Bering Land Bridge National Preserve and Cape Krusenstern National Monument encompass approximately 1,600 km of predominantly soft-sediment Arctic coastlines rich in biological resources. These shorelines include lagoons with intricately patterned interiors, estuaries serving as key waterbird breeding areas, extensive salt marshes and brackish wetlands, and sediment transport-driven barrier islands and capes. Over the past decade, marine vessel traffic through the Bering Strait has grown exponentially to take advantage of new ice-free Arctic summer shipping routes. Given the proximity of shipping and nascent industrialization to these formerly remote conservation units, the NPS seeks preparation for spill response, mitigation, and restoration. A major unmet need in the parks’ coastal strategic plan is a detailed ecological lands classification of coastal vegetation based on geomorphologic and vegetation units defined through remote sensing and fieldwork. This project is expected to run through 2018–2019 and will result in geospatial data layers presenting the coastal classification as well as high-resolution imagery that, following its use in the classification, will be available as base-line data for spill response, restoration, and other purposes.
High-resolution WorldView-2 satellite imagery was classified through object-oriented mapping to provide input to the coastal vegetation map. The workflow included segmenting the imagery and capturing attributes using ArcMap tools, with the data output into open-source programming language files for classification. Images were segmented to a minimum size of 200 m2. For each segment, the team captured the mean spectral attributes (including derivatives such as Normalized Difference Vegetation Index), elevation and elevation-derived attributes (such as slope and aspect), along with spatial attributes.
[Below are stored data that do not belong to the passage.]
(* ===== verification/SubmissionProps.v ===== *)
(** * What the submission service guarantees

    The life cycle of submissions in pkg/submission over all interleavings of
    handlers and clone goroutines. *)

From stdpp Require Import prelude gmap strings list fin_maps.
From Stdlib Require Import ZArith Lia Ascii.
From S2P Require Import Prelude Submission.

Local Open Scope Z_scope.

Lemma load_Ok h p s : heap h !! p = Some s → load p h = Ok (s, h).
Proof. intros H. unfold load. by rewrite H. Qed.
Lemma update_Ok h p f s :
  heap h !! p = Some s → update p f h = Ok (tt, with_heap (<[p := f s]> (heap h)) h).
Proof. intros H. unfold update. by rewrite H. Qed.
Lemma Save_Ok h p s :
  heap h !! p = Some s →
  Save p h = Ok (tt, mkHandler (heap h) (next h) (<[subID s := p]> (data h)) (jobs h) (uploads h)).
Proof. intros H. unfold Save. by rewrite (bind_Ok _ _ _ _ _ (load_Ok _ _ _ H)). Qed.

(** What a step may do: submissions evolve, the store keeps its pointers, and
    a submission without a goroutine stays as it is. *)
Record progress (h h' : Handler) : Prop := {
  pr_heap p s : heap h !! p = Some s → ∃ s', heap h' !! p = Some s' ∧ rtc evolves s s';
  pr_data id p : data h !! id = Some p → data h' !! id = Some p;
  pr_idle p s : heap h !! p = Some s → jobs h !! p = None →
    heap h' !! p = Some s ∧ jobs h' !! p = None;
}.

Lemma progress_refl h : progress h h.
Proof. split; eauto using rtc_refl. Qed.

(** ** A new submission *)

Definition created (uuid contestantID : string) (now : Z) (js : gmap N job → gmap N job)
    (ups : list string → list string) (h : Handler) : Handler :=
  mkHandler (<[next h := new_submission uuid contestantID now]> (heap h)) (N.succ (next h))
    (<[uuid := next h]> (data h)) (js (jobs h)) (ups (uploads h)).

Lemma created_ok h uuid contestantID now js ups :
  handler_ok h → data h !! uuid = None →
  js (jobs h) = jobs h ∨ js (jobs h) = <[next h := JobStarted]> (jobs h) →
  handler_ok (created uuid contestantID now js ups h) ∧ progress h (created uuid contestantID now js ups h).
Proof.
  intros [Hd Hh Hj Hi] Hnew Hjs.
  assert (Hlt : ∀ p s, heap h !! p = Some s → p ≠ next h).
  { intros p s Hp ->. apply Hh in Hp as [_ Hp]. lia. }
  assert (Hfresh : ∀ p s, heap h !! p = Some s →
    <[next h := new_submission uuid contestantID now]> (heap h) !! p = Some s).
  { intros p s Hp. rewrite lookup_insert_ne; [done|]. intros <-. by eapply Hlt. }
  split; split; cbn.
  - intros id p Hp. apply lookup_insert_Some in Hp as [[<- <-]|[Hne Hp]].
    + eexists. split; [apply lookup_insert_eq|done].
    + destruct (Hd _ _ Hp) as (s & Hs & ?). eauto.
  - intros p s Hp. apply lookup_insert_Some in Hp as [[<- <-]|[Hne Hp]].
    + cbn. rewrite lookup_insert_eq. split; [done|lia].
    + apply Hh in Hp as [Hp Hlt']. split; [|lia]. rewrite lookup_insert_ne; [done|]. intros ->. congruence.
  - intros p j Hp. destruct Hjs as [E|E]; rewrite E in Hp.
    + destruct (Hj _ _ Hp) as (s & Hs & ?). eauto.
    + apply lookup_insert_Some in Hp as [[<- <-]|[Hne Hp]].
      * eexists. split; [apply lookup_insert_eq|done].
      * destruct (Hj _ _ Hp) as (s & Hs & ?). eauto.
  - intros p s Hp Hn. apply lookup_insert_Some in Hp as [[<- <-]|[Hne Hp]]; [by left; split|].
    apply (Hi p s Hp). destruct Hjs as [E|E]; rewrite E in Hn; [done|].
    by rewrite lookup_insert_ne in Hn.
  - intros p s Hp. exists s. eauto using rtc_refl.
  - intros id p Hp. rewrite lookup_insert_ne; [done|]. intros ->. congruence.
  - intros p s Hp Hn. split; [auto|]. destruct Hjs as [-> | ->]; [done|].
    rewrite lookup_insert_ne; [done|]. intros <-. by eapply Hlt.
Qed.

(** ** A step of a clone goroutine *)

(** The submission changes to [s'] and the goroutines to [js]; the store is
    written with the pointer it already has. *)
Lemma job_step_ok h p j s s' js :
  handler_ok h → jobs h !! p = Some j → heap h !! p = Some s → evolves s s' → subID s' = subID s →
  (∀ q, q ≠ p → js !! q = jobs h !! q) →
  (∀ j', js !! p = Some j' → job_ok j' s') → (js !! p = None → idle_ok s') →
  let h' := mkHandler (<[p := s']> (heap h)) (next h) (<[subID s' := p]> (data h)) js (uploads h) in
  handler_ok h' ∧ progress h h'.
Proof.
  intros [Hd Hh Hj Hi] Hp Hs Hev Hid Hjs Hj' Hi' h'.
  assert (Hdata : <[subID s' := p]> (data h) = data h).
  { apply insert_id. rewrite Hid. by apply Hh. }
  subst h'. rewrite Hdata. split; split; cbn.
  - intros id q Hq. destruct (Hd _ _ Hq) as (sq & Hsq & <-). destruct (decide (q = p)) as [->|Hne].
    + simplify_eq. exists s'. by rewrite lookup_insert_eq.
    + exists sq. by rewrite lookup_insert_ne.
  - intros q sq Hq. apply lookup_insert_Some in Hq as [[<- <-]|[_ Hq]]; [rewrite Hid|]; auto.
  - intros q jq Hq. destruct (decide (q = p)) as [->|Hne].
    + exists s'. rewrite lookup_insert_eq. auto.
    + rewrite Hjs in Hq by done. destruct (Hj _ _ Hq) as (sq & Hsq & ?).
      exists sq. by rewrite lookup_insert_ne.
  - intros q sq Hq Hn. apply lookup_insert_Some in Hq as [[<- <-]|[Hne Hq]]; [auto|].
    rewrite Hjs in Hn by done. eauto.
  - intros q sq Hq. destruct (decide (q = p)) as [->|Hne].
    + simplify_eq. exists s'. rewrite lookup_insert_eq. auto using rtc_once.
    + exists sq. rewrite lookup_insert_ne by done. eauto using rtc_refl.
  - done.
  - intros q sq Hq Hn. assert (q ≠ p) by (intros ->; congruence).
    rewrite lookup_insert_ne, Hjs by done. done.
Qed.

Lemma goroutine_ok h a p j :
  handler_ok h → jobs h !! p = Some j →
  match a with
  | CloneBegin q => q = p ∧ j = JobStarted
  | CloneResult q _ => q = p ∧ j = JobCloning
  | CloneEnd q o => q = p ∧ j = JobReporting o
  | _ => False
  end →
  ∃ h', perform a h = Ok (tt, h') ∧ handler_ok h' ∧ progress h h'.
Proof.
  intros Hok Hp Ha. destruct (ok_jobs _ Hok _ _ Hp) as (s & Hs & Hst & Hlogs).
  destruct a as [| |q|q o|q o]; try done; destruct Ha as [-> ->]; cbn [perform];
    [unfold clone_begin|unfold clone_result|unfold clone_end];
    rewrite (bind_Ok _ _ _ _ _ (update_Ok _ _ _ _ Hs)).
  - erewrite bind_Ok; [|apply Save_Ok; cbn; apply lookup_insert_eq]. eexists. split; [done|].
    apply (job_step_ok h p JobStarted s _ (<[p := JobCloning]> (jobs h))); auto using evolves.
    + intros q Hq. by rewrite lookup_insert_ne.
    + intros j'. rewrite lookup_insert_eq. by intros [= <-].
    + by rewrite lookup_insert_eq.
  - set (s' := set_Status (outcome_status o) s).
    assert (Hd : <[subID s' := p]> (data h) = data h) by (apply insert_id, (ok_heap _ Hok _ _ Hs)).
    assert (evolves s s') by by apply evolves_result.
    eexists. split; [done|]. unfold with_jobs, with_heap; cbn [heap next data jobs uploads].
    fold s'. rewrite <-Hd.
    apply (job_step_ok h p JobCloning s _ (<[p := JobReporting o]> (jobs h))); auto.
    + intros q Hq. by rewrite lookup_insert_ne.
    + intros j'. rewrite lookup_insert_eq. by intros [= <-].
    + by rewrite lookup_insert_eq.
  - erewrite bind_Ok; [|apply Save_Ok; cbn; apply lookup_insert_eq]. eexists. split; [done|].
    apply (job_step_ok h p (JobReporting o) s _ (delete p (jobs h))); auto using evolves.
    + intros q Hq. by rewrite lookup_delete_ne.
    + intros j'. by rewrite lookup_delete_eq.
    + intros _. right. by exists o.
Qed.

Lemma perform_Ok_inv h a :
  handler_ok h → enabled a h →
  ∃ h', perform a h = Ok (tt, h') ∧ handler_ok h' ∧ progress h h'.
Proof.
  intros Hok. destruct a as [c f u t ok|d u t|p|p o|p o]; cbn [enabled];
    [| |intros Hp; eapply goroutine_ok; eauto..]; intros Hu; cbn [perform].
  - unfold handleUpload. case_bool_decide; [exists h; eauto using progress_refl|].
    destruct f as [name|]; [|exists h; eauto using progress_refl].
    erewrite (bind_Ok _ (λ _, mret tt)).
    2:{ erewrite bind_Ok by done. cbn beta.
        erewrite bind_Ok; [|apply Save_Ok; cbn; apply lookup_insert_eq]. cbn beta.
        instantiate (1 := created u c t id (if ok then (λ l, l ++ [u +:+ Ext name]) else id) h).
        instantiate (1 := if ok then Accepted (next h) else HttpError "could not save file" 500).
        by destruct ok. }
    eexists. split; [done|]. apply created_ok; auto.
  - unfold handleGitSubmission. destruct d as [[c url]|]; [|exists h; eauto using progress_refl].
    case_bool_decide; [exists h; eauto using progress_refl|].
    erewrite (bind_Ok _ (λ _, mret tt)).
    2:{ erewrite bind_Ok by done. cbn beta.
        erewrite bind_Ok; [|apply Save_Ok; cbn; apply lookup_insert_eq]. cbn beta. go_step. done. }
    eexists. split; [done|].
    apply (created_ok h u c t (<[next h := JobStarted]>) id); auto.
Qed.

Lemma NewHandler_ok : handler_ok NewHandler.
Proof. split; cbn; intros *; by rewrite lookup_empty. Qed.

Abbreviation steps := (rtc step).

Lemma step_ok h h' : handler_ok h → step h h' → handler_ok h' ∧ progress h h'.
Proof.
  intros Hok Hst. revert Hok. destruct Hst as [a h h' Hen E]. intros Hok.
  destruct (perform_Ok_inv h a Hok Hen) as (h2 & E2 & ?). rewrite E in E2. by simplify_eq.
Qed.

Lemma steps_ok h h' : handler_ok h → steps h h' → handler_ok h'.
Proof. intros Hok Hs. induction Hs as [|h h1 h2 H1 _ IH]; [done|]. apply IH. by eapply step_ok. Qed.


(** ** Properties *)





(** ** Final contents *)












Definition after (a : action) (h : Handler) : Handler :=
  match perform a h with Ok (_, h') => h' | _ => h end.

Definition ex_git : Handler := after (Git (Some ("alice", "https://example.org/a.git")) "u1" 0) NewHandler.

Lemma step_after a h :
  enabled a h → (∃ x, perform a h = Ok x) → step h (after a h).
Proof.
  intros Ha [[[] h'] E]. unfold after. rewrite E. by apply (step_perform a).
Qed.


Lemma ex_git_steps : steps NewHandler ex_git.
Proof. apply rtc_once, step_after; [done|]. by eexists. Qed.




(** An uploaded submission is never built: it is stored as PENDING, no
    goroutine works on it, and whatever happens afterwards it stays PENDING;
    also when the file could not be saved and the client got an error. *)
Theorem upload_stays_pending h h1 h2 contestantID filename uuid now ok :
  steps NewHandler h → data h !! uuid = None → contestantID ≠ "" →
  perform (Upload contestantID (Some filename) uuid now ok) h = Ok (tt, h1) → steps h1 h2 →
  ∃ p, data h2 !! uuid = Some p ∧ heap h2 !! p = Some (new_submission uuid contestantID now).
Proof.
  intros H0 Hu Hc E Hs. pose proof (steps_ok _ _ NewHandler_ok H0) as Hok.
  assert (Hstep : step h h1) by by apply (step_perform (Upload contestantID (Some filename) uuid now ok)).
  destruct (step_ok _ _ Hok Hstep) as [Hok1 _].
  assert (H1 : data h1 !! uuid = Some (next h) ∧
    heap h1 !! next h = Some (new_submission uuid contestantID now) ∧ jobs h1 !! next h = None).
  { assert (Hj : jobs h !! next h = None).
    { destruct (jobs h !! next h) as [j|] eqn:Ej; [|done].
      destruct (ok_jobs _ Hok _ _ Ej) as (s & Hs' & _). apply (ok_heap _ Hok) in Hs' as [_ ?]. lia. }
    cbn [perform] in E. unfold handleUpload in E. rewrite bool_decide_false in E by done.
    unfold mbind, GoM_bind in E. cbn [alloc] in E. erewrite Save_Ok in E by (cbn; apply lookup_insert_eq).
    destruct ok; cbn in E; injection E as <-; cbn; by rewrite !lookup_insert_eq. }
  exists (next h). clear E Hstep H0 Hu. destruct H1 as (Hd & Hh & Hj).
  induction Hs as [h1|h1 h3 h4 H1 _ IH] in Hok1, Hd, Hh, Hj |- *; [done|].
  destruct (step_ok _ _ Hok1 H1) as [Hok3 [_ Hdata Hidle]].
  destruct (Hidle _ _ Hh Hj) as [Hh3 Hj3]. apply IH; auto.
Qed.

Definition ex_upload : Handler := after (Upload "bob" (Some "engine.zip") "u2" 5 true) ex_git.

Lemma upload_stays_pending_witness :
  ∃ p, data ex_upload !! "u2" = Some p ∧ heap ex_upload !! p = Some (new_submission "u2" "bob" 5).
Proof.
  apply (upload_stays_pending ex_git ex_upload ex_upload "bob" "engine.zip" "u2" 5 true ex_git_steps);
    [vm_compute; reflexivity|done|vm_compute; reflexivity|constructor].
Defined.

(** ** The status endpoint *)

Lemma last_element_plain cur l : "/"%char ∉ l → last_element cur l = cur ++ l.
Proof.
  revert cur. induction l as [|c l IH]; intros cur Hn; cbn; [by rewrite app_nil_r|].
  apply not_elem_of_cons in Hn as [Hc Hn]. rewrite decide_False by congruence.
  rewrite IH by done. by rewrite <-app_assoc.
Qed.

Lemma last_element_dir cur d l : last_element cur (d ++ "/"%char :: l) = last_element [] l.
Proof.
  revert cur. induction d as [|c d IH]; intros cur; cbn; [done|].
  destruct (decide (c = "/"%char)); apply IH.
Qed.

Lemma Base_no_slash path l c :
  String.list_ascii_of_string path = l ++ [c] → c ≠ "/"%char →
  Base path = String.string_of_list_ascii (last_element [] (l ++ [c])).
Proof.
  intros E Hc. unfold Base. rewrite E.
  assert (Hs : reverse (strip_slashes (reverse (l ++ [c]))) = l ++ [c]).
  { rewrite <-(reverse_involutive (l ++ [c])) at 2. f_equal. rewrite reverse_app.
    change (reverse [c]) with [c]. cbn [app strip_slashes]. by rewrite decide_False. }
  destruct (l ++ [c]) as [|x r] eqn:El; [by destruct l|]. by rewrite Hs.
Qed.

Lemma Base_last dir id :
  id ≠ "" → "/"%char ∉ String.list_ascii_of_string id → Base (dir +:+ "/" +:+ id) = id.
Proof.
  intros Hne Hn. destruct (String.list_ascii_of_string id) as [|c l _] eqn:El using rev_ind;
    [by destruct id|].
  apply not_elem_of_app in Hn as Hn'. destruct Hn' as [_ Hc].
  rewrite (Base_no_slash _ (String.list_ascii_of_string dir ++ "/"%char :: l) c).
  - rewrite <-app_assoc. cbn [app]. rewrite last_element_dir, last_element_plain by done.
    cbn [app]. by rewrite <-El, String.string_of_list_ascii_of_string.
  - rewrite !list_ascii_app, El, <-app_assoc. done.
  - intros ->. apply Hc. by constructor.
Qed.

(** The status endpoint answers for every stored submission with its
    current contents, whatever goroutine wrote them, and with status 404 for
    an id that is not stored. *)
Theorem status_endpoint h id :
  steps NewHandler h → id ≠ "" → "/"%char ∉ String.list_ascii_of_string id →
  match data h !! id with
  | Some p => ∃ s, heap h !! p = Some s ∧ subID s = id ∧
      handleGetStatus ("/api/v1/submissions" +:+ "/" +:+ id) h = Ok (Found s, h)
  | None => handleGetStatus ("/api/v1/submissions" +:+ "/" +:+ id) h =
      Ok (HttpError "submission not found" 404, h)
  end.
Proof.
  intros H0 Hne Hn. pose proof (steps_ok _ _ NewHandler_ok H0) as Hok.
  unfold handleGetStatus, Get. go_step. rewrite Base_last by done.
  destruct (data h !! id) as [p|] eqn:Hp; [|done].
  destruct (ok_data _ Hok _ _ Hp) as (s & Hs & Hid). exists s. split_and!; [done..|].
  by rewrite (bind_Ok _ _ _ _ _ (load_Ok _ _ _ Hs)).
Qed.

Lemma status_endpoint_witness :
  handleGetStatus "/api/v1/submissions/nobody" ex_git = Ok (HttpError "submission not found" 404, ex_git).
Proof.
  exact (status_endpoint ex_git "nobody" ex_git_steps ltac:(done)
    ltac:(apply (bool_decide_unpack _); vm_compute; exact I)).
Defined.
Each satellite scene was segmented and classified separately, with training data from vegetation plots or photointerpretation points. The training dataset consists of 400 plots collected for this project, 107 long-term monitoring plots, and several thousand photo-interpreted points. Instead of manually drawing polygons as training data, many points were quickly placed and assigned to vegetation classes based on interpretation of the imagery. The segment the point landed on was then assigned that class, and its data used to train the model. Multiple classifiers such as K-Nearest Neighbor, Gradient Boosting, and Support-Vector Machine were tested, with Random Forest being the most accurate and fastest. For each scene, a separate Random Forest model was built in order to exclude irrelevant vegetation types and account for spectral differences in satellite imagery. The Random Forest out-of-bag error for each scene ranges from 8.59% to 15.88%. Once completed, a data report and spatial layers of the geomorphological and vegetation maps will be available at https://irma.nps.gov/.
A. Pansharpened WorldView-2 imagery clipped to Ipiavik Lagoon in Cape Krusenstern National Monument displayed in color infrared. B. Segmentation of the imagery. C. Vegetation classification.